Выбрать главу

Впрочем, никакое описание не может дать понятия о действительной жизни. Как передать эту свежесть, это благоухание воспоминания? Можно выдумать то или другое, можно создать, но нельзя воспроизвести… Как бы живо ни чувствовал при описании, в результате получаются самые обыкновенные слова: лес, гора, небо, луна; все говорят то же самое. Да и к чему все это? Какое до этого дело другим? Другие никогда не поймут, потому что это они, а не я; я одна понимаю, потому что я вспоминаю. И потом люди не стоят того, чтобы мы старались передать им все это. Всякий чувствует, как я, всякий за себя. Я хотела бы достигнуть того, чтобы другие чувствовали то же, что я, за меня; но это невозможно – для этого нужно, чтобы они были мной.
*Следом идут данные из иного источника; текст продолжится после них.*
Definition fuel_input_columns : list Name :=
  ["transaction_index"; "index"; "type"; "coin_utxo_id"; "coin_owner"; "coin_amount"; "coin_asset_id"; "coin_tx_pointer"; "coin_witness_index";
   "coin_predicate_gas_used"; "coin_predicate"; "coin_predicate_data"; "contract_utxo_id"; "contract_balance_root"; "contract_state_root";
   "contract_tx_pointer"; "contract_contract_id"; "message_sender"; "message_recipient"; "message_amount"; "message_nonce"; "message_witness_index";
   "message_predicate_gas_used"; "message_data"; "message_predicate"; "message_predicate_data"].
Definition fuel_input_project (this : selection) : Exp :=
  let base := json_fields this ["transaction_index"; "index"; "type"] in
  let coin := base in
  let coin := coin ++ json_add (this "coin_utxo_id") "utxoId" (EProp "coin_utxo_id" EValue) in
  let coin := coin ++ json_add (this "coin_owner") "owner" (EProp "coin_owner" EValue) in
  let coin := coin ++ json_add (this "coin_amount") "amount" (EProp "coin_amount" EBigNum) in
  let coin := coin ++ json_add (this "coin_asset_id") "assetId" (EProp "coin_asset_id" EValue) in
  let coin := coin ++ json_add (this "coin_tx_pointer") "txPointer" (EProp "coin_tx_pointer" EValue) in
  let coin := coin ++ json_add (this "coin_witness_index") "witnessIndex" (EProp "coin_witness_index" EValue) in
  let coin := coin ++ json_add (this "coin_predicate_gas_used") "predicateGasUsed" (EProp "coin_predicate_gas_used" EBigNum) in
  let coin := coin ++ json_add (this "coin_predicate") "predicate" (EProp "coin_predicate" EValue) in
  let coin := coin ++ json_add (this "coin_predicate_data") "predicateData" (EProp "coin_predicate_data" EValue) in
  let contract := base in
  let contract := contract ++ json_add (this "contract_utxo_id") "utxoId" (EProp "contract_utxo_id" EValue) in
  let contract := contract ++ json_add (this "contract_balance_root") "balanceRoot" (EProp "contract_balance_root" EValue) in
  let contract := contract ++ json_add (this "contract_state_root") "stateRoot" (EProp "contract_state_root" EValue) in
  let contract := contract ++ json_add (this "contract_tx_pointer") "txPointer" (EProp "contract_tx_pointer" EValue) in
  let contract := contract ++ json_add (this "contract_contract_id") "contractId" (EProp "contract_contract_id" EValue) in
  let message := base in
  let message := message ++ json_add (this "message_sender") "sender" (EProp "message_sender" EValue) in
  let message := message ++ json_add (this "message_recipient") "recipient" (EProp "message_recipient" EValue) in
  let message := message ++ json_add (this "message_amount") "amount" (EProp "message_amount" EBigNum) in
  let message := message ++ json_add (this "message_nonce") "nonce" (EProp "message_nonce" EValue) in
  let message := message ++ json_add (this "message_witness_index") "witnessIndex" (EProp "message_witness_index" EValue) in
  let message := message ++ json_add (this "message_predicate_gas_used") "predicateGasUsed" (EProp "message_predicate_gas_used" EBigNum) in
  let message := message ++ json_add (this "message_data") "data" (EProp "message_data" EValue) in
  let message := message ++ json_add (this "message_predicate") "predicate" (EProp "message_predicate" EValue) in
  let message := message ++ json_add (this "message_predicate_data") "predicateData" (EProp "message_predicate_data" EValue) in
  EEnum "type" [("InputCoin", EObject coin); ("InputContract", EObject contract); ("InputMessage", EObject message)].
Ах, дитя мое, оставь все это в покое, ты забираешься в излишние тонкости. Ты опять совсем обезумеешь, как тогда с твоей «сущностью»… Ведь есть столько умных людей!.. Ах, да нет! Я хотела сказать, что это их дело – разобраться в этом… Нет, нет! Они могут создать что-нибудь, но разобрать – нет, нет, сто тысяч раз нет! Во всем этом ясно только одно: что на меня нашла тоска по Ницце.

6 сентября

При всем моем изнеможении и ежеминутной ужасной тоске я не проклинаю жизни; напротив, я люблю ее и нахожу ее прекрасной. Поверят ли мне? Я нахожу все прекрасным и приятным, даже слезы, даже страдание. Я люблю плакать, люблю приходить в отчаяние, люблю быть огорченной и печальной. Я смотрю на все это как на развлечение – и люблю жизнь, несмотря ни на что. Я хочу жить. Было бы жестоко заставить меня умереть, когда я так нетребовательна. Я плачу, я жалуюсь, и в то же время мне это нравится… Нет, не это… Я не знаю, как выразить… Ну, словом, все в жизни мне нравится, все я нахожу приятным. И желая счастья, я нахожу счастье даже в несчастье. То есть, собственно, это не я нахожу: тело мое плачет и кричит, но что-то, находящееся во мне, но стоящее выше меня, радуется всему. Не то чтобы я предпочитала слезы радости, нет, но я далека от того, чтобы проклинать жизнь в минуты отчаяния, я благословляю ее и говорю: я несчастна, я жалуюсь, но я нахожу самую жизнь такой прекрасной, что все кажется мне прекрасным и счастливым, и я хочу жить! Вероятно, этот «некто», стоящий выше меня и радовавшийся даже слезам, покинул меня сегодня, потому что я чувствую себя очень несчастной.

Я еще никому не сделала зла, а меня уже оскорбили, унизили, оклеветали! Как могу я любить людей! Я ненавижу их, а Бог запрещает ненависть. Но Бог покинул меня. Бог испытывает меня. Но если Он испытывает меня Он должен прекратить испытание. Он видит, как я принимаю это. Он видит, что я не скрываю скорби.

Одна вещь огорчает меня больше всего. Это… Не то чтобы разрушение всех моих планов, нет, но сожаление о последствиях, оставляемых неприятностями. И не то чтобы это было сожаление за себя, но… Я не знаю, поймут ли меня: это сожаление ощущается потому же, почему тяжело видеть, как накопляются пятна на белом платье, которое хотелось бы сохранить чистым.

При каждом маленьком огорчении сердце мое сжимается – не за меня, но от сожаления, потому что каждое огорчение – точно капля чернил, падающая в стакан с водой: оно никогда не изглаживается, а прибавляется ко всем предшествующим, делает стакан чистой воды – серой, черной, грязной. Сколько потом ни прибавляй воды, она все-таки останется грязной.